[Source records]
*** Begin section ***

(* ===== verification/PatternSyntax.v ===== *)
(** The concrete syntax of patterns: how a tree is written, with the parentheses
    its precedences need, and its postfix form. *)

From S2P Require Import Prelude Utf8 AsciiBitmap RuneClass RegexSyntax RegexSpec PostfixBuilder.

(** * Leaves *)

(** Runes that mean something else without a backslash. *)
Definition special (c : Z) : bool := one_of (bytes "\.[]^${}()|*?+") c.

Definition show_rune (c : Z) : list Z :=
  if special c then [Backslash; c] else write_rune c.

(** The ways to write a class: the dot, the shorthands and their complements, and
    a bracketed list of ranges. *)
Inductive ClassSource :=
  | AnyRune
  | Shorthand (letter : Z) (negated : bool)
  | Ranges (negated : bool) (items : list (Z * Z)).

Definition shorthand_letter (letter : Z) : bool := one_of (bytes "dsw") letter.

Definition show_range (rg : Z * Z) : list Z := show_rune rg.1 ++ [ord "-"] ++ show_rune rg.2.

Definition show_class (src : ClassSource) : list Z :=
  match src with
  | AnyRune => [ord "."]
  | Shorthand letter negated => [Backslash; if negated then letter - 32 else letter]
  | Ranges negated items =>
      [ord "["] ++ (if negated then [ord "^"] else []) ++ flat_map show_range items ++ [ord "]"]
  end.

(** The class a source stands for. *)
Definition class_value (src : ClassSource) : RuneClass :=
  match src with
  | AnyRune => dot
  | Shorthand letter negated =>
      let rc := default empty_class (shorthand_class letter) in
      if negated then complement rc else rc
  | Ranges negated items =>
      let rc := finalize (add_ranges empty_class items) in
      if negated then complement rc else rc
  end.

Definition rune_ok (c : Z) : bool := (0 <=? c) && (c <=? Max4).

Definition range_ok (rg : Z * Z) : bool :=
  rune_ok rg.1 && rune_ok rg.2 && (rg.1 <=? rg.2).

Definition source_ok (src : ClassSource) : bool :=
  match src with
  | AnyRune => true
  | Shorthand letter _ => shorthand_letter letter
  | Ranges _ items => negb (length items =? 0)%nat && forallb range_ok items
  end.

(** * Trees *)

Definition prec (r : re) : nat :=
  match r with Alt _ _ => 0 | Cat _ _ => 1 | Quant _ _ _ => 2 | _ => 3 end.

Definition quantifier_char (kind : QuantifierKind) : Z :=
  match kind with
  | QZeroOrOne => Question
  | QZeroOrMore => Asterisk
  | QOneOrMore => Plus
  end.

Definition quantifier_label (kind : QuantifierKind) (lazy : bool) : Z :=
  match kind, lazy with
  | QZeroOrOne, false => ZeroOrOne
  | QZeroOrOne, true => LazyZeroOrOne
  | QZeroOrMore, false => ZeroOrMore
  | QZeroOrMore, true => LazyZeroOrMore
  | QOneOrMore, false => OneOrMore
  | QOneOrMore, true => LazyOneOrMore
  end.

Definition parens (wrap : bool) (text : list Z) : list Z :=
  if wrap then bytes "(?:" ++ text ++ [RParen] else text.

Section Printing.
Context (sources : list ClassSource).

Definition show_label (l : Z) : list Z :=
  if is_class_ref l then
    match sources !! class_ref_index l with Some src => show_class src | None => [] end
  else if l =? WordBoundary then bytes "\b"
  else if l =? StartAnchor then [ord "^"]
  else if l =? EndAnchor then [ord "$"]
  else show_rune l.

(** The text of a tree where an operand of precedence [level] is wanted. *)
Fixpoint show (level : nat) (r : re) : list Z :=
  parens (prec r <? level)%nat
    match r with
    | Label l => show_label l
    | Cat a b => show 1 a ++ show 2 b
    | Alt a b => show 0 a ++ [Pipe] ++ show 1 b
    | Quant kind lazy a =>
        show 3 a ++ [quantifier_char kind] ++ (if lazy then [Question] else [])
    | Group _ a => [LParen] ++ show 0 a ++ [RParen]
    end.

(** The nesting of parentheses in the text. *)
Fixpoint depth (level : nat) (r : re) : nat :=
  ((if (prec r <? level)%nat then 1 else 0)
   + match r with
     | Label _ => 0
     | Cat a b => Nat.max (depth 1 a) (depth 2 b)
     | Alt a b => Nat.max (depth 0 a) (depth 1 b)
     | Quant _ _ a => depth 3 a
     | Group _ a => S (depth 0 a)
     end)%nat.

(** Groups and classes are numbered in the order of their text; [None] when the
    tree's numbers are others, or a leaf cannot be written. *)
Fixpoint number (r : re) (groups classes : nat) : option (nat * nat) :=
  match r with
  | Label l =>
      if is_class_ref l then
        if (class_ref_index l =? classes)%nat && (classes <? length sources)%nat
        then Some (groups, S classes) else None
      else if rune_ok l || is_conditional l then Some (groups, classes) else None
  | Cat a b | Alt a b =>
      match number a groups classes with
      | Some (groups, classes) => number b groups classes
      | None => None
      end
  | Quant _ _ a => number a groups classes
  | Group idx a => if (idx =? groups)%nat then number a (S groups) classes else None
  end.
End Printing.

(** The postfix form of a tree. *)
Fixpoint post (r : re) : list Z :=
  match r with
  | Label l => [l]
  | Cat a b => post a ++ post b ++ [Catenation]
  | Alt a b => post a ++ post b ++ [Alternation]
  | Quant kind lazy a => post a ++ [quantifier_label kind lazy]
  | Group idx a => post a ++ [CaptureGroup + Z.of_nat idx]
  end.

*** End section ***

- ACTION ITEM -
Starting at the line that has "true => LazyOneOrMore" and ending at the line that has "match number a groups classes with", please write out the lines above exactly, leaving out all others.

- TASK RESPONSE -
  | QOneOrMore, true => LazyOneOrMore
  end.

Definition parens (wrap : bool) (text : list Z) : list Z :=
  if wrap then bytes "(?:" ++ text ++ [RParen] else text.

Section Printing.
Context (sources : list ClassSource).

Definition show_label (l : Z) : list Z :=
  if is_class_ref l then
    match sources !! class_ref_index l with Some src => show_class src | None => [] end
  else if l =? WordBoundary then bytes "\b"
  else if l =? StartAnchor then [ord "^"]
  else if l =? EndAnchor then [ord "$"]
  else show_rune l.

(** The text of a tree where an operand of precedence [level] is wanted. *)
Fixpoint show (level : nat) (r : re) : list Z :=
  parens (prec r <? level)%nat
    match r with
    | Label l => show_label l
    | Cat a b => show 1 a ++ show 2 b
    | Alt a b => show 0 a ++ [Pipe] ++ show 1 b
    | Quant kind lazy a =>
        show 3 a ++ [quantifier_char kind] ++ (if lazy then [Question] else [])
    | Group _ a => [LParen] ++ show 0 a ++ [RParen]
    end.

(** The nesting of parentheses in the text. *)
Fixpoint depth (level : nat) (r : re) : nat :=
  ((if (prec r <? level)%nat then 1 else 0)
   + match r with
     | Label _ => 0
     | Cat a b => Nat.max (depth 1 a) (depth 2 b)
     | Alt a b => Nat.max (depth 0 a) (depth 1 b)
     | Quant _ _ a => depth 3 a
     | Group _ a => S (depth 0 a)
     end)%nat.

(** Groups and classes are numbered in the order of their text; [None] when the
    tree's numbers are others, or a leaf cannot be written. *)
Fixpoint number (r : re) (groups classes : nat) : option (nat * nat) :=
  match r with
  | Label l =>
      if is_class_ref l then
        if (class_ref_index l =? classes)%nat && (classes <? length sources)%nat
        then Some (groups, S classes) else None
      else if rune_ok l || is_conditional l then Some (groups, classes) else None
  | Cat a b | Alt a b =>
      match number a groups classes with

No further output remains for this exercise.